Edward Scissorhands va
plus loin puisque son héros est tout simplement le double du réalisateur, la
trame enrobant dans une inspiration gothique (au croisement de Frankenstein,
Le Bossu de Notre-Dame ou Le Fantôme de l’Opéra) l’adolescence
solitaire d’un Burton trop différent de son environnement. A cette époque difficile,
Burton aura exprimé ce mal-être dans un dessin représentant un homme avec des
ciseaux à la place des mains.
Ces
ciseaux sont une métaphore de la timidité, de l’incapacité à communiquer et se
fondre dans la masse pour Edward (Johnny Depp), être fragile que son créateur
(Vincent Price dans son poignant dernier rôle) n’a pas eu le temps de doter de
main avant de disparaître. Edward est donc un reclus apeuré par le monde
extérieur mais qui ne demande qu’à s’y intégrer, cela étant signifié dès sa
première apparition où il se cache puis se révèle à Dianne Wiest dans le
manoir, cette dernière ayant auparavant aperçu les coupures de journaux qu’il
collectionne. Pour Burton, le monde extérieur est symbolisé par cette banlieue pavillonnaire
équivalente à sa Burbank natale et dont
il croque avec férocité le conformisme d’abord dans des vignettes sans paroles.

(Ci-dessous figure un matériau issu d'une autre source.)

Lemma falsy_reading_exported_blank_witness :
  DataExport.csvRow (fun _ => "n"%string)
    {| DataExport.location := "Paris"%string; DataExport.date := "2024-05-01"%string;
       DataExport.condition := "Rainy"%string; DataExport.probability := Fin 10;
       DataExport.severity := low; DataExport.actualValue := Some (Num (Fin 0));
       DataExport.row_unit := Some "mm"%string |}
  = DataExport.csvRow (fun _ => "n"%string)
      {| DataExport.location := "Paris"%string; DataExport.date := "2024-05-01"%string;
         DataExport.condition := "Rainy"%string; DataExport.probability := Fin 10;
         DataExport.severity := low; DataExport.actualValue := None;
         DataExport.row_unit := Some "mm"%string |}.
Proof.
  apply (falsy_reading_exported_blank (fun _ => "n"%string)
           "Paris"%string "2024-05-01"%string "Rainy"%string (Fin 10) low
           (Some "mm"%string) (Num (Fin 0))).
  reflexivity.
Defined.

(** ** The handlers *)

Section HandlerProperties.

Import JSString DataExport Handlers.
Local Open Scope string_scope.


Lemma base_scores_without_data (maxTemp minTemp rain wind : value) :
  missing maxTemp = true -> missing minTemp = true ->
  missing rain = true -> missing wind = true ->
  fetchWeather_scores maxTemp minTemp rain wind
  = {| hotProb := Fin 10; coldProb := Fin 10; wetProb := Fin 10;
       windyProb := Fin 10; stormProb := Fin 5; uncomfortableProb := Fin 12 |}.
Proof.
  intros Ha Hb Hc Hd. unfold fetchWeather_scores.
  rewrite !(calculateProbability_missing _ _ _ _ _ Ha),
          !(calculateProbability_missing _ _ _ _ _ Hb),
          !(calculateProbability_missing _ _ _ _ _ Hc),
          !(calculateProbability_missing _ _ _ _ _ Hd).
  rewrite (storm_score_missing rain wind (or_introl Hc)). reflexivity.
Qed.

(** X18. An answer without usable readings is still a success: when the
    four arrays are there and their first entries are missing (absent,
    [null] or [NaN]), [fetchWeather] shows the success toast and six
    entries at the base scores 10, 10, 10, 10, 5 and 12, all of severity
    low. *)
Theorem fetchWeather_without_readings
  (datePPP : string) (data : WeatherJson) (st : State)
  (maxTemp minTemp rain wind : value) :
  error data = false ->
  readings data = Some (maxTemp, minTemp, rain, wind) ->
  missing maxTemp = true -> missing minTemp = true ->
  missing rain = true -> missing wind = true ->
  let st' := fetchWeather datePPP (resolved data) st in
  map (fun i => WeatherDashboard.probability (item i)) (weatherData st')
  = Fin 10 :: Fin 10 :: Fin 10 :: Fin 10 :: Fin 5 :: Fin 12 :: nil /\
  Forall (fun i => WeatherDashboard.severity (item i) = low) (weatherData st') /\
  toasts st'
  = (toasts st ++ toast_success ("Weather data loaded for " ++ datePPP) :: nil)%list.
Proof.
  intros E R Ha Hb Hc Hd st'. subst st'. unfold fetchWeather.
  rewrite E, R. cbn [weatherData setIsLoading toast setWeatherData toasts].
  unfold fetchWeather_items, fetchWeather_processed.
  rewrite (base_scores_without_data _ _ _ _ Ha Hb Hc Hd).
  repeat split. repeat constructor.
Qed.

Lemma fetchWeather_without_readings_witness :
  let data :=
    {| error := false; reason := "";
       daily := Some {| Forecast.time := None;
                        Forecast.temperature_2m_max := Some nil;
                        Forecast.temperature_2m_min := Some (Null :: nil);
                        Forecast.precipitation_sum := Some nil;
                        Forecast.windspeed_10m_max := Some (Num NaN :: nil) |} |} in
  let st :=
    {| Handlers.location := "Paris"; coords := None; weatherData := nil;
       isLoading := false; forecastData := nil; toasts := nil |} in
  let st' := fetchWeather "May 1st, 2024" (resolved data) st in
  map (fun i => WeatherDashboard.probability (item i)) (weatherData st')
  = Fin 10 :: Fin 10 :: Fin 10 :: Fin 10 :: Fin 5 :: Fin 12 :: nil /\
  Forall (fun i => WeatherDashboard.severity (item i) = low) (weatherData st') /\
  toasts st'
  = (toasts st
     ++ toast_success ("Weather data loaded for " ++ "May 1st, 2024") :: nil)%list.
Proof.
  apply (fetchWeather_without_readings "May 1st, 2024" _ _
           Undefined Null Undefined (Num NaN)); reflexivity.
Defined.

(** X19. [handleSearch] with nothing to search only shows the info toast
    and does not start loading; otherwise it ends with loading off and one
    toast, and the location and coordinates change only when the geocoder
    answers with a hit, to the name and the parsed position of the first
    one.  The entries and the forecast are never touched. *)
Theorem handleSearch_settles
  (parseFloat : string -> number)
  (searchLocation : option string) (response : Fetched (list GeoHit))
  (st : State) :
  let st' := handleSearch parseFloat searchLocation response st in
  let nothing_to_search :=
    (searchLocation = None \/ searchLocation = Some "") /\
    Handlers.location st = "" in
  weatherData st' = weatherData st /\
  forecastData st' = forecastData st /\
  (nothing_to_search ->
   st' = toast (toast_info "Please enter a location to search.") st) /\
  (~ nothing_to_search ->
   isLoading st' = false /\
   (exists t, toasts st' = (toasts st ++ t :: nil)%list) /\
   match response with
   | resolved (hit :: _) =>
       Handlers.location st' = display_name hit /\
       coords st' = Some {| lat := parseFloat (hit_lat hit);
                            lon := parseFloat (hit_lon hit) |}
   | _ =>
       Handlers.location st' = Handlers.location st /\ coords st' = coords st
   end).
Proof.
  intros st' nothing. subst st' nothing. unfold handleSearch.
  set (term := match searchLocation with
               | Some s => if String.eqb s "" then Handlers.location st else s
               | None => Handlers.location st
               end).
  assert (String.eqb term "" = true <->
          (searchLocation = None \/ searchLocation = Some "") /\
          Handlers.location st = "") as Hterm.
  { subst term. rewrite String.eqb_eq. destruct searchLocation as [s | ].
    - destruct (String.eqb s "") eqn:E.
      + apply String.eqb_eq in E. subst s. tauto.
      + apply String.eqb_neq in E. split.
        * intros ->. congruence.
        * intros [[H | H] _]; [discriminate | congruence].
    - tauto. }
  destruct (String.eqb term "") eqn:E.
  - split; [reflexivity|]. split; [reflexivity|]. split.
    + intros _. reflexivity.
    + intro Hn. exfalso. apply Hn. now apply Hterm.
  - assert (~ ((searchLocation = None \/ searchLocation = Some "") /\
               Handlers.location st = "")) as Hn
        by (intro H; apply Hterm in H; discriminate).
    split; [now destruct response as [ | [ | hit rest]]|].
    split; [now destruct response as [ | [ | hit rest]]|].
    split; [intro H; destruct (Hn H)|].
    intros _.
    destruct response as [ | [ | hit rest]]; cbn;
      (split; [reflexivity|]); (split; [eexists; reflexivity|]);
      split; reflexivity.
Qed.

(** X20. [fetchForecast] replaces the forecast only when the answer has
    no error and its days can be built, and then shows no toast; on any
    failure it shows one error toast and keeps the forecast it had.
    Loading, the entries, the location and the coordinates are never
    touched. *)
Theorem fetchForecast_settles (response : Fetched WeatherJson) (st : State) :
  let st' := fetchForecast response st in
  isLoading st' = isLoading st /\
  weatherData st' = weatherData st /\
  Handlers.location st' = Handlers.location st /\
  coords st' = coords st /\
  ((exists message,
       toasts st' = (toasts st ++ toast_error message :: nil)%list) /\
   forecastData st' = forecastData st \/
   toasts st' = toasts st /\
   exists data d days,
     response = resolved data /\ error data = false /\ daily data = Some d /\
     Forecast.forecastDays d = Some days /\ forecastData st' = days).
Proof.
  intro st'. subst st'. unfold fetchForecast.
  destruct response as [ | data].
  - repeat split. left. split; [eexists|]; reflexivity.
  - destruct (error data) eqn:E.
    + repeat split. left. split; [eexists|]; reflexivity.
    + destruct (daily data) as [d | ] eqn:D.
      * destruct (Forecast.forecastDays d) as [days | ] eqn:F.
        -- repeat split. right. split; [reflexivity|].
           exists data, d, days. repeat split; assumption.
        -- repeat split. left. split; [eexists|]; reflexivity.
      * repeat split. left. split; [eexists|]; reflexivity.
Qed.

End HandlerProperties.

(** ** More on the score *)

Section ScoreEdges.

(** X21. A range that is not ordered ([max <= min]) is never interpolated
    and never divides by zero: the score is a step at [min], one bound up
    to it and the other above. *)
Theorem unordered_range_is_a_step (lo hi b m : Q) (v : number) (asc : bool) :
  hi <= lo -> v <> NaN ->
  calculateProbability (Num v) {| min := Fin lo; max := Fin hi |}
    (Fin b) (Fin m) asc
  = if le v (Fin lo) then (if asc then Fin b else Fin m)
    else (if asc then Fin m else Fin b).
Proof.
  intros Hr Hv.
  destruct (le v (Fin lo)) eqn:E.
  - now apply calculateProbability_low_end.
  - destruct v as [ | | | x]; try congruence; try discriminate E.
    + now destruct asc.
    + assert (Qle_bool hi x = true) as G.
      { apply Qle_bool_false in E. apply Qle_bool_iff. lra. }
      cbn in E. unfold calculateProbability, ge. cbn. rewrite E, G.
      now destruct asc.
Qed.

Lemma unordered_range_is_a_step_witness :
  calculateProbability (Num (Fin 30)) {| min := Fin 25; max := Fin 25 |}
    (Fin 10) (Fin 95) true
  = if le (Fin 30) (Fin 25) then Fin 10 else Fin 95.
Proof.
  apply (unordered_range_is_a_step 25 25 10 95 (Fin 30) true).
  - discriminate.
  - discriminate.
Defined.

End ScoreEdges.

(** ** The readings at which a condition turns high *)

Section HighSeverity.















End HighSeverity.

Sa caméra balaie ainsi les maisons à l’aspect uniforme dans de même couleurs
criardes, la curiosité malsaine et le commérage où chaque femme se ruera sur
son téléphone après avoir entraperçu cet inconnu hirsute traverser la ville et
bien sûr le manège routinier et mécanique
des maris quittant tous leur domicile en voiture au matin.
Le portrait est plus
corrosif encore lorsqu’il s’attarde plus précisément sur ce voisinage peuplé de
mégères frustrées au maquillage criard, aux coiffures et tenues de mauvais goût
et pour lequel le nouveau venu Edward constitue une attraction passagère qui
les divertira un temps mais ne sera jamais vraiment des leurs. Kathy Baker dans
une prestation génialement superficielle domine parfaitement ce défilé
d’hypocrites.
Le
cynisme est évité grâce au personnage plein de candeur d’Edward et à la
prestation à fleur de peau de Johnny Depp. Après Batman, le look du
héros (lorgnant sur celui du chanteur des Cure Robert Smith dont Burton est
fan) associera définitivement Burton au mouvement gothique et le visage inquiet
et la gestuelle de pantin désarticulé de Depp exprime magnifiquement la
fébrilité d’Edward. A l’aise, aimé et en confiance il est capable de véritable
prodiges (les impressionnantes haies animalières, les amusantes séquences où il
se mue en coiffeur hors-pair) mais devenant un danger malgré lui dès qu’il se
sent menacé. Ses rares crises morales lui sont refusées et réveillent les préjugés
de son entourage qui lui rappellent son statut de monstre.
Un pont avec le
monde normal semble pourtant possible avec le personnage de Winona Ryder
(teinte en blonde pour l’occasion) qui illustre d’abord cette intolérance à
l’échelle adolescente (il est d’ailleurs amusant de voir Anthony Michael Hall
l’ado chétif et complexé chez John Hughes jouer les brutes épaisses ici) mais
finit par être réellement touchée par la sensibilité d’Edward. Burton dépeint
cette romance platonique avec une magie rare et sans un mot si ce n’est ce
court échange résumant toute la problématique du récit :
Kim: Hold me.
Edward: I can't.
Sinon cela passera par les regards significatifs où
transparaît la complicité entre Johnny Depp et Winona Ryder en couple à
l’époque, tel cette connexion qui se fait à travers un écran de télévision et
bien évidemment celle de la danse sous la neige où la musique céleste de Danny
Elfman et la mise en scène de Burton communient dans une grâce absolue.
Peut-être la plus belle scène jamais filmée par le réalisateur avec la
naissance de Catwoman dans Batman Returns
(1992). La narration façon Il était une
fois renvoie à cette dimension de conte où la conclusion exprime une féérie et
une mélancolie inoubliable. Le chef d'oeuvre de Tim Burton.